About 4 years ago, before I understood the first thing about Direct Response marketing, I recall getting an offer for Monday $8 Pizza from a local Italian restaurant that I had never been to.
Now, if you know anything about New Jersey pizza, $8 pizza is like a fabled unicorn that lives inside your washing machine. It just isn’t there.
So, excited and concerned, I take my coupon to the restaurant the following Monday for my $8 box of takeout pizza.
Knowing what I do now about marketing — front-end vs. back-end, ROI, ACV, etc. — this seems like a perfectly acceptable play, IF and only if, the intention is to gain a new customer.
In other words, if the restaurant knows that the average lifetime value of a customer is $500 for example, would it make sense to pay $4 for advertising, and $4 to have me walk through the door, if the future value of my patronage would be $500? Of course it would…. If I come back.
Very often marketers get the sense they just need to get a cheap lead magnet out to a prospect in order to gain their information and put them on their list, or better yet – some cheap “tripwire” product (cheap as in value, not cost). That’s exactly what happens when I go to pick up my pizza.
There are about a dozen pre-made boxes of pizza sitting under a heat lamp when I arrive. You can tell they obviously skimped on the cheese and sauce as if to say “hey it’s only $8, what more do you want?”
The pizza is lukewarm and not very good at all.
This is their one opportunity to wow me… their one chance to potentially gain me as a repeat customer and make back their investment.
And I never go back.
At the time I was truly baffled as to why this shop would go through the trouble of placing an ad, driving traffic to their door, and then letting me leave, utterly dissatisfied. The lady at the counter wasn’t even really happy about giving me the $8 pizza (although that attitude is typical of us Jersey Italians so maybe I was reading too much into it).

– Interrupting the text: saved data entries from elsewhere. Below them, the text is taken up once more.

(** C4 as stated fails: the request with action "does_not_exist" is
    answered by "Error del servidor: ...", not "Acción no soportada: ...". *)
Lemma unknown_action_counterexample :
  exists response,
    Protocol.decode_message Reference.runtime
      (fst (TCPServer.handle_client Reference.runtime
              (TCPServer.main_server Reference.env)
              Examples.unknown_action_stream
              (Reference.world_of Reference.empty_store)))
    = Ret (Resp response)
    /\ status response = "error"
    /\ error response = Some "Error del servidor: 1 validation error for TCPRequest"
    /\ error response <> Some "Acción no soportada: does_not_exist".
Proof.
  eexists. split; [vm_compute; reflexivity |].
  split; [reflexivity |]. split; [reflexivity | discriminate].
Qed.

(** C4 (amended) at the two requests of [Examples]. *)
Lemma unsupported_action_response_witness :
  (TCPServer.read_message Examples.unregistered_stream = Ret Examples.unregistered_stream
   /\ TCPServer.handlers (TCPServer.main_server Reference.env)
        !! action Examples.unregistered_request = None
   /\ exists response_bytes,
        TCPServer.handle_client Reference.runtime (TCPServer.main_server Reference.env)
          Examples.unregistered_stream (Reference.world_of Reference.empty_store)
        = (response_bytes, Reference.world_of Reference.empty_store)
        /\ response_bytes <> [])
  /\ (TCPServer.read_message Examples.unknown_action_stream
      = Ret Examples.unknown_action_stream
      /\ action_of_value "does_not_exist" = None
      /\ exists response_bytes,
           TCPServer.handle_client Reference.runtime (TCPServer.main_server Reference.env)
             Examples.unknown_action_stream (Reference.world_of Reference.empty_store)
           = (response_bytes, Reference.world_of Reference.empty_store)
           /\ response_bytes <> []).
Proof.
  assert (TCPServer.read_message Examples.unregistered_stream
          = Ret Examples.unregistered_stream) as Hread1 by (vm_compute; reflexivity).
  assert (TCPServer.read_message Examples.unknown_action_stream
          = Ret Examples.unknown_action_stream) as Hread2 by (vm_compute; reflexivity).
  split.
  - split; [exact Hread1 |]. split; [reflexivity |].
    eexists.
    refine (proj1 (ServerFacts.unsupported_action_response Reference.runtime
                     (TCPServer.main_server Reference.env) _ _
                     (Reference.world_of Reference.empty_store) Hread1)
              Examples.unregistered_request _ _ _ _).
    + vm_compute; reflexivity.
    + reflexivity.
    + vm_compute; reflexivity.
  - split; [exact Hread2 |]. split; [reflexivity |].
    eexists.
    refine (proj2 (ServerFacts.unsupported_action_response Reference.runtime
                     (TCPServer.main_server Reference.env) _ _
                     (Reference.world_of Reference.empty_store) Hread2)
              (Utf8.encode Examples.unknown_action_text) Examples.unknown_action_text
              [ ("action", JStr "does_not_exist"); ("data", JObj []) ]
              "does_not_exist" _ _ _ _ _ _ _).
    + vm_compute; reflexivity.
    + vm_compute; reflexivity.
    + vm_compute; reflexivity.
    + reflexivity.
    + reflexivity.
    + vm_compute; reflexivity.
Defined.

But the point is valid. Are you offering a flimsy, dissatisfying, front-end offer just to get someone on your list and become a customer? If so, why? Why wouldn’t you go the distance (one of our core values) and give the prospect an over-the-top offer that makes them want to keep coming back for more?
If you OVER deliver on value, your customers will notice, and you might have a customer for life…
If you UNDER deliver, you might lose the opportunity to earn their business… forever.